Roll out back pain

Target these lower-body spots, not your spine.

If you’ve altered your workouts to sidestep back pain, a foam roller may help: One study found that self-myofascial release reduced low back pain by more than 62 percent.

But relief probably won’t come from applying pressure to the area that’s aching, according to Andrew Borsellino, MS, a strength and conditioning coach based in East Hanover, New Jersey. Instead, use the two moves below to roll out the muscles that are often the hidden reasons behind low back pain. Do them daily, if possible.

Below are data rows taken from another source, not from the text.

(* ===== verification/PyJsonLoads.v ===== *)
(** * The standard library's [json.loads]

    An executable reader of JSON text, following the accelerated scanner of
    CPython's [json] module: surrogate escapes are joined, a repeated member
    name keeps the last value, [NaN] and [Infinity] are read, control
    characters are refused inside strings, and text after the value is an
    error.  [None] stands for [JSONDecodeError].  The limits of the
    interpreter (recursion depth, digits of an integer) are not modelled.

    The reader runs on fuel; [parse_value_fuel] shows the fuel that
    [json_loads] supplies is never exhausted.  [json_loads_dumps] is the round
    trip with [json.dumps]. *)

From S2P Require Import Prelude PyStr PyFloat PyJson.
From Stdlib Require Import ZArith Lia SpecFloat.

Open Scope Z_scope.

(** ** Characters and scanning *)

Definition is_json_ws (c : Z) : bool := one_of [32; 9; 10; 13] c.

Fixpoint skip_ws (s : str) : str :=
  match s with
  | c :: s' => if is_json_ws c then skip_ws s' else s
  | [] => []
  end.

(** The text after an expected character. *)
Definition eat (c : Z) (s : str) : option str :=
  match s with
  | x :: s' => if x =? c then Some s' else None
  | [] => None
  end.

Fixpoint take_digits (s : str) : str * str :=
  match s with
  | c :: s' =>
      if is_digit c then let '(d, r) := take_digits s' in (c :: d, r) else ([], s)
  | [] => ([], [])
  end.


Definition hex4 (a b c d : Z) : option Z :=
  a' ← hex_val a; b' ← hex_val b; c' ← hex_val c; d' ← hex_val d;
  Some (((a' * 16 + b') * 16 + c') * 16 + d').

Definition simple_escape (c : Z) : option Z :=
  if c =? 34 then Some 34
  else if c =? 92 then Some 92
  else if c =? 47 then Some 47
  else if c =? 98 then Some 8
  else if c =? 102 then Some 12
  else if c =? 110 then Some 10
  else if c =? 114 then Some 13
  else if c =? 116 then Some 9
  else None.

Definition is_high (c : Z) : bool := in_range 0xD800 0xDBFF c.
Definition is_low (c : Z) : bool := in_range 0xDC00 0xDFFF c.

(** Prepend characters to the rest of a string being read. *)
Definition put (cs : str) (x : option (str * str)) : option (str * str) :=
  '(s, r) ← x; Some (cs ++ s, r).

(** The low surrogate escape that may follow a high one. *)
Definition low_escape (s : str) : option Z :=
  match s with
  | x :: y :: a :: b :: c :: d :: _ =>
      if (x =? 92) && (y =? 117) then
        v ← hex4 a b c d; if is_low v then Some v else None
      else None
  | _ => None
  end.

(** The escape after a backslash: the characters read and the number of
    characters of the text they take. *)
Definition parse_escape (s : str) : option (Z * nat) :=
  match s with
  | [] => None
  | e :: s' =>
      if e =? 117 then
        match s' with
        | a :: b :: c :: d :: s'' =>
            v ← hex4 a b c d;
            match (if is_high v then low_escape s'' else None) with
            | Some w => Some (0x10000 + (v - 0xD800) * 1024 + (w - 0xDC00), 11%nat)
            | None => Some (v, 5%nat)
            end
        | _ => None
        end
      else v ← simple_escape e; Some (v, 1%nat)
  end.

(** A string after its opening quote: the text and what follows it.  [skip]
    counts characters of an escape that is already decoded. *)
Fixpoint parse_string (skip : nat) (s : str) : option (str * str) :=
  match skip, s with
  | _, [] => None
  | S skip', _ :: s' => parse_string skip' s'
  | O, c :: s' =>
      if c =? 34 then Some ([], s')
      else if c =? 92 then
        '(v, n) ← parse_escape s'; put [v] (parse_string n s')
      else if c <? 32 then None
      else put [c] (parse_string 0 s')
  end.

(** A number: sign, integer part, optional fraction, optional exponent. *)
Definition parse_sign (s : str) : bool * str :=
  match eat 45 s with Some s' => (true, s') | None => (false, s) end.

Definition parse_int_part (s : str) : option (str * str) :=
  match eat 48 s with
  | Some s' => Some ([48], s')
  | None => match take_digits s with ([], _) => None | x => Some x end
  end.

Definition parse_frac (s : str) : str * str :=
  match eat 46 s with
  | Some s' => match take_digits s' with ([], _) => ([], s) | x => x end
  | None => ([], s)
  end.

Definition parse_exp (s : str) : option Z * str :=
  match s with
  | c :: s' =>
      if one_of [101; 69] c then
        let '(neg, s1) := parse_sign s' in
        let s2 := from_option id s1 (if neg then None else eat 43 s1) in
        match take_digits s2 with
        | ([], _) => (None, s)
        | (d, r) => (Some (if neg then - digits_val d else digits_val d), r)
        end
      else (None, s)
  | [] => (None, s)
  end.

Definition parse_number (s : str) : option (json * str) :=
  let '(neg, s1) := parse_sign s in
  '(d, s2) ← parse_int_part s1;
  let '(fr, s3) := parse_frac s2 in
  let '(ex, s4) := parse_exp s3 in
  Some
    (match fr, ex with
     | [], None => JInt (if neg then - digits_val d else digits_val d)
     | _, _ =>
         JFloat (float_of_decimal neg (digits_val (d ++ fr))
                   (from_option id 0 ex - Z.of_nat (length fr)))
     end, s4).

(** ** Values *)

Definition strip_prefix (p s : str) : option str :=
  if startswith s p then Some (drop (length p) s) else None.

Definition constants : list (str * json) :=
  [(u "null", JNull); (u "true", JBool true); (u "false", JBool false);
   (u "NaN", JFloat S754_nan); (u "Infinity", JFloat (S754_infinity false));
   (u "-Infinity", JFloat (S754_infinity true))].

Fixpoint parse_constant (cs : list (str * json)) (s : str) : option (json * str) :=
  match cs with
  | [] => None
  | (p, j) :: cs' =>
      match strip_prefix p s with
      | Some r => Some (j, r)
      | None => parse_constant cs' s
      end
  end.

Definition parse_scalar (s : str) : option (json * str) :=
  match parse_constant constants s with
  | Some x => Some x
  | None => parse_number s
  end.
(* ===== verification/PyDyn.v ===== *)
(** * Operations on parsed JSON values

    What Python does with a value that came out of [json.load]: subscripts,
    membership, iteration, length, truth and [==].  A failing operation raises
    one of the standard library's exceptions; none of the code modelled here
    tells them apart, so they are one value, [Uncaught]. *)

From S2P Require Import Prelude PyStr PyFloat PyJson PyRepr.
From Stdlib Require Import ZArith Lia SpecFloat.

Open Scope Z_scope.

(** [KeyError], [TypeError], [AttributeError], [IndexError], ... *)
Inductive exn : Type := Uncaught.

Notation dict := (list (str * json)).

(** ** Equality *)

(** A finite float that is this integer. *)
Definition float_is (f : float) (z : Z) : bool :=
  match f with
  | S754_zero _ => z =? 0
  | S754_finite s m e =>
      let m := if s then Z.neg m else Z.pos m in
      if 0 <=? e then m * 2 ^ e =? z else m =? z * 2 ^ (- e)
  | _ => false
  end.

Definition int_of_bool (b : bool) : Z := if b then 1 else 0.

(** Numbers of all three kinds compare by value. *)
Definition scalar_eq (a b : json) : bool :=
  match a, b with
  | JNull, JNull => true
  | JStr s, JStr t => str_eqb s t
  | (JBool _ | JInt _ | JFloat _), (JBool _ | JInt _ | JFloat _) =>
      match a, b with
      | JFloat f, JFloat g => SFeqb f g
      | JFloat f, JInt z | JInt z, JFloat f => float_is f z
      | JFloat f, JBool c | JBool c, JFloat f => float_is f (int_of_bool c)
      | JInt y, JInt z => y =? z
      | JInt y, JBool c | JBool c, JInt y => y =? int_of_bool c
      | JBool b, JBool c => Bool.eqb b c
      | _, _ => false
      end
  | _, _ => false
  end.

(** Inside containers, objects are first compared by identity: the parser has
    one NaN. *)
Definition both_nan (a b : json) : bool :=
  match a, b with JFloat S754_nan, JFloat S754_nan => true | _, _ => false end.

Fixpoint py_eq (a b : json) : bool :=
  match a, b with
  | JList l, JList k =>
      (fix go l k :=
         match l, k with
         | [], [] => true
         | x :: l, y :: k => (both_nan x y || py_eq x y) && go l k
         | _, _ => false
         end) l k
  | JObj d, JObj e =>
      Nat.eqb (length d) (length e) &&
      forallb (λ kv, match dict_get e kv.1 with
                     | Some v => both_nan kv.2 v || py_eq kv.2 v
                     | None => false
                     end) d
  | _, _ => scalar_eq a b
  end.

Definition item_eq (a b : json) : bool := both_nan a b || py_eq a b.

(** ** Access *)

(** [j[k]] for a text [k]. *)
Definition getitem (j : json) (k : str) : result exn json :=
  match j with JObj d => of_option Uncaught (dict_get d k) | _ => Err Uncaught end.

(** [j[i]] for an index from 0. *)
Definition getindex (j : json) (i : nat) : result exn json :=
  match j with
  | JList l => of_option Uncaught (l !! i)
  | JStr s => c ← of_option Uncaught (s !! i); Ok (JStr [c])
  | _ => Err Uncaught
  end.

(** [j.get(k)] and [j.get(k, default)] *)
Definition get_or (j : json) (k : str) (default_ : json) : result exn json :=
  match j with JObj d => Ok (default default_ (dict_get d k)) | _ => Err Uncaught end.
Definition get (j : json) (k : str) : result exn json := get_or j k JNull.

Definition py_len (j : json) : result exn nat :=
  match j with
  | JList l => Ok (length l)
  | JStr s => Ok (length s)
  | JObj d => Ok (length d)
  | _ => Err Uncaught
  end.

(** [for x in j] *)
Definition py_iter (j : json) : result exn (list json) :=
  match j with
  | JList l => Ok l
  | JStr s => Ok ((λ c, JStr [c]) <$> s)
  | JObj d => Ok ((λ kv, JStr kv.1) <$> d)
  | _ => Err Uncaught
  end.

(** [k in s] for two texts *)
Fixpoint substring (k s : str) : bool :=
  startswith s k || match s with [] => false | _ :: s' => substring k s' end.

(** [k in j] for a text [k] *)
Definition py_in (k : str) (j : json) : result exn bool :=
  match j with
  | JObj d => Ok (match dict_get d k with Some _ => true | None => false end)
  | JList l => Ok (existsb (λ x, py_eq x (JStr k)) l)
  | JStr s => Ok (substring k s)
  | _ => Err Uncaught
  end.

Definition truthy (j : json) : bool :=
  match j with
  | JNull => false
  | JBool b => b
  | JInt z => negb (z =? 0)
  | JFloat f => negb (is_zero f)
  | JStr s => negb (str_empty s)
  | JList l => match l with [] => false | _ => true end
  | JObj d => match d with [] => false | _ => true end
  end.

(** A key of a set or dictionary. *)
Definition hashable (j : json) : bool :=
  match j with JList _ | JObj _ => false | _ => true end.

Definition is_int (j : json) : option Z :=
  match j with
  | JInt z => Some z
  | JBool b => Some (int_of_bool b)      (* [bool] is a subclass of [int] *)
  | _ => None
  end.

(** ** [int] *)

(** The integer of a finite float, towards zero. *)
Definition float_trunc (f : float) : option Z :=
  match f with
  | S754_zero _ => Some 0
  | S754_finite s m e =>
      let z := if 0 <=? e then Z.pos m * 2 ^ e else Z.pos m / 2 ^ (- e) in
      Some (if s then - z else z)
  | _ => None
  end.

(** [int(x)] *)
Definition py_int (j : json) : option Z :=
  match j with
  | JInt z => Some z
  | JBool b => Some (int_of_bool b)
  | JFloat f => float_trunc f
  | JStr s => int_of_text s
  | _ => None
  end.

(** ** Facts *)

Lemma py_eq_str s j : py_eq (JStr s) j = true ↔ j = JStr s.
Proof.
  destruct j; cbn; try (by split). unfold str_eqb. rewrite bool_decide_eq_true. naive_solver.
Qed.

Lemma py_eq_str_r s j : py_eq j (JStr s) = true ↔ j = JStr s.
Proof.
  destruct j; cbn; try (by split). unfold str_eqb. rewrite bool_decide_eq_true. naive_solver.
Qed.

(** Lists of texts, and lists of such lists, are equal only to themselves. *)
Lemma py_eq_list (P : json → Prop) l j :
  (∀ x y, P x → item_eq x y = true ↔ y = x) → Forall P l →
  py_eq (JList l) j = true ↔ j = JList l.
Proof.
  intros HP Hl. destruct j as [| | | | |k|]; try (by split).
  assert (py_eq (JList l) (JList k) = true ↔ k = l) as ->; [|naive_solver].
  revert k. induction Hl as [|x l Hx _ IH]; intros [|y k]; try (by split).
  change (item_eq x y && py_eq (JList l) (JList k) = true ↔ y :: k = x :: l).
  rewrite andb_true_iff, HP, IH by done. naive_solver.
Qed.

Lemma item_eq_str s j : item_eq (JStr s) j = true ↔ j = JStr s.
Proof. unfold item_eq. by rewrite <- py_eq_str. Qed.

Lemma item_eq_texts (l : list str) j :
  item_eq (JList (JStr <$> l)) j = true ↔ j = JList (JStr <$> l).
Proof.
  change (py_eq (JList (JStr <$> l)) j = true ↔ j = JList (JStr <$> l)).
  apply (py_eq_list (λ x, ∃ s, x = JStr s)).
  - intros x y [s ->]. apply item_eq_str.
  - apply Forall_fmap, Forall_true. eauto.
Qed.

Lemma py_eq_int z j : py_eq (JInt z) j = true ↔
  j = JInt z ∨ (∃ b, j = JBool b ∧ int_of_bool b = z) ∨ (∃ f, j = JFloat f ∧ float_is f z = true).
Proof.
  destruct j; cbn; try (split; [done|by intros [?|[(? & ? & _)|(? & ? & _)]]]).
  - rewrite Z.eqb_eq. naive_solver.
  - rewrite Z.eqb_eq. naive_solver.
  - naive_solver.
Qed.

Seated Foam Roll with Legs Crossed
Glutes and piriformis
The reason:“Most back problems usually stem from somewhere deeper in your back,” Borsellino says. He recommends foam rolling the glutes and piriformis muscles, which can cause soreness in the lower back when they’re tight or fatigued.
How to do it: With your feet flat on the floor, slightly wider than shoulder-width, center a foam roller beneath your glutes. Lift your right leg and rest your right ankle on your left knee. Roll back and forth from the center of your right glute to the bottom of your spine for 30 to 60 seconds; switch legs and repeat.

Foam Roll with Single-Leg Extension
The reason: The hamstrings are an often overlooked cause of lower back pain, says Rob Ziegelbaum, RPT, a physical therapist based in Port Washington, New York. They’re attached to the hip bone, which is connected to the lower back muscles. “When the hamstrings get tight, they tilt the hip bones down, placing additional stress on the lower back muscles,” he explains.
How to do it:Lower yourself onto the floor, extending your right leg out in front of you, and bend your left knee so that your lower leg is behind you. Place the end of a foam roller beneath your upper right hamstring, just below the glute, and place your hands on the foam roller on either side of your leg. Roll your upper hamstring just enough so that your foot flexes down, and roll it back again, for 30 to 60 seconds; switch sides and repeat.